Competency #1: Investigating a Problem

Background research

Research is focused and directly relates to question and hypothesis.

Prompts

  1. What is the goal of doing background research? Where does it fit into the process of carrying out an experiment? How should you organize the research?

  2. Why is it important to summarize others’ research?

  3. How does a well-researched literature review relate to a good hypothesis?

Sources

Sources cited appropriately and paraphrased consistently and accurately.

Prompts

  1. How do you cite sources in a scientific paper? Why is it necessary to cite sources in your research? How are these citations related to your bibliography?

  2. How well did you paraphrase the writings you found? Why is it necessary to paraphrase the writings?

Making a testable question

Testable question demonstrates clear relevance and value to society.

Prompts

  1. What makes a question testable?

  2. What is the importance of a problem statement? How should it be formed?

  3. What is cause and effect? How are cause and effect related to independent and dependent variable?

Making hypotheses

Hypothesis reflects a synthesis of background research and prior observations and states degree of certainty.

Prompts

  1. What is an if…then statement? Why is it necessary to formulate a hypothesis in an if…then format?

  2. In what sense does a hypothesis synthesize the background research?

  3. What does it mean that a good hypothesis is predictive?



Competency #2: Construct and Explain Materials and Methods

Materials and diagram

Materials are listed in specific amounts and correctly named, and schematic diagram or diagrams shown.

Prompts

  1. Why is it important to be specific about names, amounts, concentrations, brands, types, etc. when listing materials?

  2. Why are diagrams an important part of a procedure? What is a schematic diagram?

Procedure

Sequential procedure is generated and independently documented.

Prompts

  1. How does one write a procedure? How can trials and levels be easily incorporated into a procedure?

  2. Why is it important to write procedures that are sequential and reproducible?

Variables

Knowledge of independent and dependent variables guides selection of materials and methods; controls are stated in design.

Prompts

  1. What variables are important in a scientific study? Define them.

  2. What does it mean to have a controlled experiment?

  3. What are constants?



Competency #3: Gathering Data and Analyzing Results

Collecting data

A series of observations, comparisons, and measurements are made with precision using a wide range of apparatus. Multiple trials are carried out.

Prompts

  1. What is the difference between qualitative and quantitative data?

  2. What is the difference between discrete and continuous data?

  3. Why is it important to be precise in data collection? What are units? Why do units need to be used as well as numbers?

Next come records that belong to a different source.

(* ===== verification/Static.v ===== *)
(** * The console's static files ([internal/httpapi/static.go])

    [spaFallback] decides what a path outside the API is answered: the file server
    for a file of the static directory, the index page for a client-side route,
    or not found.  The bytes served and the file server's redirects are not
    modelled. *)

From S2P Require Import Prelude GoStrings Paths.

(** [filepath.Ext] *)
Fixpoint extFrom (ext rest : bytes) : bytes :=
  match rest with
  | [] => []
  | c :: rest' =>
      if bool_decide (c = slash) then [] else if bool_decide (c = "."%char) then c :: ext else extFrom (c :: ext) rest'
  end.
Definition Ext (p : bytes) : bytes := extFrom [] (reverse p).

Inductive staticAnswer := St_NotFound | St_FileServer (full : bytes) | St_Index (index : bytes).
Definition spaFallback (cwd : list bytes) (staticDir url : bytes) (f : files) : staticAnswer :=
  if has_prefix (bs "/api/") url then St_NotFound
  else
    let clean := Clean url in
    let full := Join staticDir clean in
    let index := Join staticDir (bs "index.html") in
    match f !! osPath cwd full with
    | Some (F_File _) => St_FileServer full
    | _ =>
        if bool_decide (Ext clean = []) && bool_decide (is_Some (f !! osPath cwd index)) then St_Index index
        else St_NotFound
    end.

(** ** Confinement *)
Lemma norm_true_segments st cs : Forall segment cs →
  norm true st (splitOn slash (absString cs)) = reverse st ++ cs.
Proof.
  intros Hcs. unfold absString. cbn [splitOn]. rewrite bool_decide_eq_true_2 by done. cbn [norm].
  rewrite bool_decide_eq_true_2 by done. cbn [orb]. destruct cs as [|c cs].
  - cbn. by rewrite app_nil_r.
  - rewrite splitOn_join by (try done; auto). rewrite <-(app_nil_r (c :: cs)) at 1. rewrite norm_plain by auto.
    cbn [norm]. by rewrite reverse_app, reverse_involutive.
Qed.
(** Below a directory, a rooted path stays below it. *)
Lemma osPath_below cwd dir cs : dir ≠ [] → Forall segment cs →
  osPath cwd (dir ++ slash :: absString cs) = osPath cwd dir ++ cs.
Proof.
  intros Hd Hcs. assert (Ha : IsAbs (dir ++ slash :: absString cs) = IsAbs dir) by (by destruct dir).
  unfold osPath, absParts. rewrite Ha. destruct (IsAbs dir).
  - by rewrite splitOn_join_app, norm_true_app, norm_true_segments, reverse_involutive by done.
  - change (slash :: dir ++ slash :: absString cs) with ((slash :: dir) ++ slash :: absString cs).
    by rewrite app_assoc, splitOn_join_app, norm_true_app, norm_true_segments, reverse_involutive by done.
Qed.
(** Every request path starts with a slash.  The file served lies in the static
    directory, whatever dots the path has; a path of the API is never served. *)
Theorem static_confined cwd (staticDir url : bytes) f full : staticDir ≠ [] → IsAbs url = true →
  spaFallback cwd staticDir url f = St_FileServer full →
  has_prefix (bs "/api/") url = false ∧
  ∃ cs b, osPath cwd full = osPath cwd staticDir ++ cs ∧ f !! osPath cwd full = Some (F_File b).
Proof.
  intros Hd Ha. unfold spaFallback. destruct (has_prefix (bs "/api/") url); [done|].
  destruct (f !! osPath cwd (Join staticDir (Clean url))) as [[|b]|] eqn:E; [by destruct (_ && _)| |by destruct (_ && _)].
  intros [= <-]. split; [done|]. exists (osPath cwd url), b. split; [|done].
  assert (Hc : Clean url = absString (osPath cwd url)) by (unfold Clean, osPath, absParts; by rewrite Ha).
  unfold Join. rewrite filter_cons_True by (by destruct staticDir). rewrite Hc, filter_cons_True by done.
  rewrite filter_nil. cbn [joinOn]. rewrite Clean_same. apply osPath_below; [done|]. apply osPath_segments.
Qed.
(** Dots in the path do not lead out of the directory. *)
Example static_dots :
  let f := <[[bs "etc"; bs "passwd"] := F_File (bs "x")]> (<[[bs "web"; bs "app.js"] := F_File (bs "y")]> ∅) in
  spaFallback [] (bs "web") (bs "/../etc/passwd") f = St_NotFound ∧
  spaFallback [] (bs "web") (bs "/a/../app.js") f = St_FileServer (bs "web/app.js").
Proof. vm_compute. auto. Qed.
(* ===== verification/BackupProps.v ===== *)
(** * Theorems on backups

    A restore stays inside its target directory whatever the archive holds, and
    restoring a created backup gives the archived tree back. *)

From S2P Require Import Prelude GoStrings Keys Data Store Paths Backup NodeDemo.

(** ** Directories *)
Lemma prefix_snoc_inv {A} (q p : list A) c : q `prefix_of` p ++ [c] → q = p ++ [c] ∨ q `prefix_of` p.
Proof.
  intros [k Hk]. destruct k as [|d k _] using rev_ind; [left; by rewrite app_nil_r in Hk|].
  rewrite app_assoc in Hk. apply app_inj_tail in Hk as [-> _]. right. by exists k.
Qed.
Lemma MkdirFrom_spec todo at_ f f' : MkdirFrom at_ todo f = Ok f' →
  (∀ q, f' !! q = f !! q ∨ f !! q = None ∧ f' !! q = Some F_Dir ∧ q `prefix_of` at_ ++ todo ∧ q ≠ []) ∧
  (∀ q, q `prefix_of` todo → q ≠ [] → f' !! (at_ ++ q) = Some F_Dir).
Proof.
  revert at_ f. induction todo as [|c todo IH]; intros at_ f; cbn [MkdirFrom].
  { intros [= <-]. split; [by left|]. by intros q ->%prefix_nil_inv. }
  assert (Hstep : ∀ f1, MkdirFrom (at_ ++ [c]) todo f1 = Ok f' → f1 !! (at_ ++ [c]) = Some F_Dir →
    (∀ q, f1 !! q = f !! q ∨ f !! q = None ∧ q = at_ ++ [c]) →
    (∀ q, f' !! q = f !! q ∨ f !! q = None ∧ f' !! q = Some F_Dir ∧ q `prefix_of` at_ ++ c :: todo ∧ q ≠ []) ∧
    (∀ q, q `prefix_of` c :: todo → q ≠ [] → f' !! (at_ ++ q) = Some F_Dir)).
  { intros f1 [Hf Hd]%IH Hc Hq. rewrite <-app_assoc in Hf. cbn [app] in Hf.
    assert (Hc' : f' !! (at_ ++ [c]) = Some F_Dir) by (destruct (Hf (at_ ++ [c])) as [->|(?&?&?)]; [done|congruence]).
    split.
    - intros q. destruct (Hq q) as [E|[E ->]]; [rewrite <-E; apply Hf|]. right. split; [done|]. split; [done|].
      split; [apply prefix_app; by exists todo|by destruct at_].
    - intros [|d q] [k Hk] Hne; [done|]. injection Hk as -> ->. destruct q as [|e q]; [done|].
      rewrite cons_middle, app_assoc. apply Hd; [by exists k|done]. }
  destruct (f !! (at_ ++ [c])) as [[|b]|] eqn:Ec; [|done|]; intros HM.
  - apply (Hstep f HM Ec). by left.
  - apply (Hstep _ HM); [by rewrite lookup_insert_eq|]. intros q.
    destruct (decide (q = at_ ++ [c])) as [->|Hne]; [by right|left; by rewrite lookup_insert_ne].
Qed.
Lemma MkdirFrom_ok todo at_ f :
  (∀ q b, q `prefix_of` todo → f !! (at_ ++ q) ≠ Some (F_File b)) → ∃ f', MkdirFrom at_ todo f = Ok f'.
Proof.
  revert at_ f. induction todo as [|c todo IH]; intros at_ f Hf; cbn [MkdirFrom]; [by eexists|].
  assert (Hnext : ∀ f1, (∀ q, f1 !! q = f !! q ∨ f1 !! q = Some F_Dir) →
    ∃ f', MkdirFrom (at_ ++ [c]) todo f1 = Ok f').
  { intros f1 H1. apply IH. intros q b [k ->] E. rewrite <-app_assoc in E. cbn [app] in E.
    destruct (H1 (at_ ++ c :: q)) as [E'|E']; [|congruence]. apply (Hf (c :: q) b); [by exists k|congruence]. }
  destruct (f !! (at_ ++ [c])) as [[|b]|] eqn:Ec.
  - apply Hnext. by left.
  - exfalso. by apply (Hf [c] b); [exists todo|].
  - apply Hnext. intros q. destruct (decide (q = at_ ++ [c])) as [->|Hne];
      [right; by rewrite lookup_insert_eq|left; by rewrite lookup_insert_ne].
Qed.
Lemma MkdirAll_frame p f f' q : MkdirAll p f = Ok f' →
  f' !! q = f !! q ∨ f !! q = None ∧ f' !! q = Some F_Dir ∧ q `prefix_of` p ∧ q ≠ [].
Proof. intros [H _]%MkdirFrom_spec. apply (H q). Qed.
Lemma MkdirAll_dirs p f f' q : MkdirAll p f = Ok f' → q `prefix_of` p → q ≠ [] → f' !! q = Some F_Dir.
Proof. intros [_ H]%MkdirFrom_spec. apply (H q). Qed.
Lemma MkdirAll_ok p f : (∀ q b, q `prefix_of` p → f !! q ≠ Some (F_File b)) → ∃ f', MkdirAll p f = Ok f'.
Proof. apply (MkdirFrom_ok p [] f). Qed.
Lemma OpenFile_inv p f f' : OpenFile p f = Ok f' →
  f !! p ≠ Some F_Dir ∧ f !! dirOf p = Some F_Dir ∧ f' = <[p := F_File []]> f.
Proof.
  unfold OpenFile. destruct (f !! p) as [[|b]|] eqn:Ep; [done|..];
    (destruct (f !! dirOf p) as [[|]|] eqn:Ed; try done; by intros [= <-]).
Qed.
Lemma OpenFile_ok p f : f !! p ≠ Some F_Dir → f !! dirOf p = Some F_Dir → OpenFile p f = Ok (<[p := F_File []]> f).
Proof. intros Hp Hd. unfold OpenFile. rewrite Hd. by destruct (f !! p) as [[|b]|]. Qed.
Lemma dirOf_snoc cs (c : bytes) : dirOf (cs ++ [c]) = cs.
Proof. unfold dirOf. rewrite length_app. cbn [length]. apply take_app_length'. lia. Qed.
(** ** Status and findings *)
Lemma statusFrom_spec st fs :
  (statusFrom st fs = FAIL ↔ st = FAIL ∨ ∃ f, f ∈ fs ∧ f.(df_Severity) = FAIL) ∨ st = FAIL.
Proof.
  revert st. induction fs as [|f fs IH]; intros st; cbn [statusFrom].
  - left. set_solver.
  - case_bool_decide as Hf.
    { left. split; [|done]. intros _. right. exists f. set_solver. }
    destruct (IH (if bool_decide (df_Severity f = WARN) then WARN else st)) as [Hi|Hi].
    + destruct (decide (st = FAIL)) as [->|Hst]; [by right|]. left. rewrite Hi. split.
      * intros [E|(g & Hg & E)]; [by case_bool_decide|right; exists g; set_solver].
      * intros [E|(g & [->|Hg]%elem_of_cons & E)]; [done..|]. right. by exists g.
    + right. case_bool_decide; [discriminate|done].
Qed.
Lemma reportStatus_fail fs : reportStatus fs = FAIL ↔ ∃ f, f ∈ fs ∧ f.(df_Severity) = FAIL.
Proof.
  unfold reportStatus. destruct (statusFrom_spec (bs "OK") fs) as [H|H]; [|discriminate]. rewrite H.
  split; [intros [E|E]; [discriminate|done]|by right].
Qed.
Definition graded (f : doctorFinding) : Prop := f.(df_Severity) = WARN ∨ f.(df_Severity) = FAIL.
Lemma statusFrom_ok st fs : Forall graded fs → statusFrom st fs = bs "OK" → fs = [] ∧ st = bs "OK".
Proof.
  intros Hf. revert st. induction Hf as [|f fs [Hw|Hw] Hf IH]; intros st; cbn [statusFrom]; [done|..]; rewrite Hw.
  - change (statusFrom WARN fs = bs "OK" → f :: fs = [] ∧ st = bs "OK"). by intros [_ ?]%IH.
  - discriminate.
Qed.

  4. What is the importance of repetitive trials?

Organizing data

Appropriate tables and graphs are chosen and constructed.

Prompts

  1. What is the relationship between the type of data you are generating and the appropriate graph to be used?

  2. What are statistical tables?

  3. How do you determine the appropriate statistics in an experiment?

Analyzing data

Patterns are discerned in the data; outliers are identified. Data are subjected to statistical analysis.

Prompts

  1. What are data sets?

  2. What statistics are important when looking at data sets?

  3. How and why do you compare data sets? What are you comparing?

  4. What does it mean to look for patterns in your data?

  5. What are outliers? How do they affect data sets?



Competency #4: Making Conclusions and Evaluations

Supporting a hypothesis with data.

Conclusion summarizes all findings and discusses connections to research.

Prompts

  1. What does it mean to support your hypothesis with data?

  2. How is your conclusion connected to your background research?

Error analysis

The magnitude of possible errors are indicated by showing how they affect results.

Prompts

  1. What is experimental error? How is it connected to your procedure?

  2. What does it mean to evaluate the magnitude of possible errors?

  3. How is an error analysis related to the variation in your data?

New directions

Improvements are discussed, included how they are likely to affect results; new directions are logical and insightful.

Prompts

  1. How are suggested improvements in your procedure connected to your error analysis?

  2. How are your suggested improvements likely to affect the amount of variation in your data sets?

  3. What does it mean to suggest new directions to your experiment? How can your suggested new directions help increase the breadth of scientific knowledge? How can they affect society?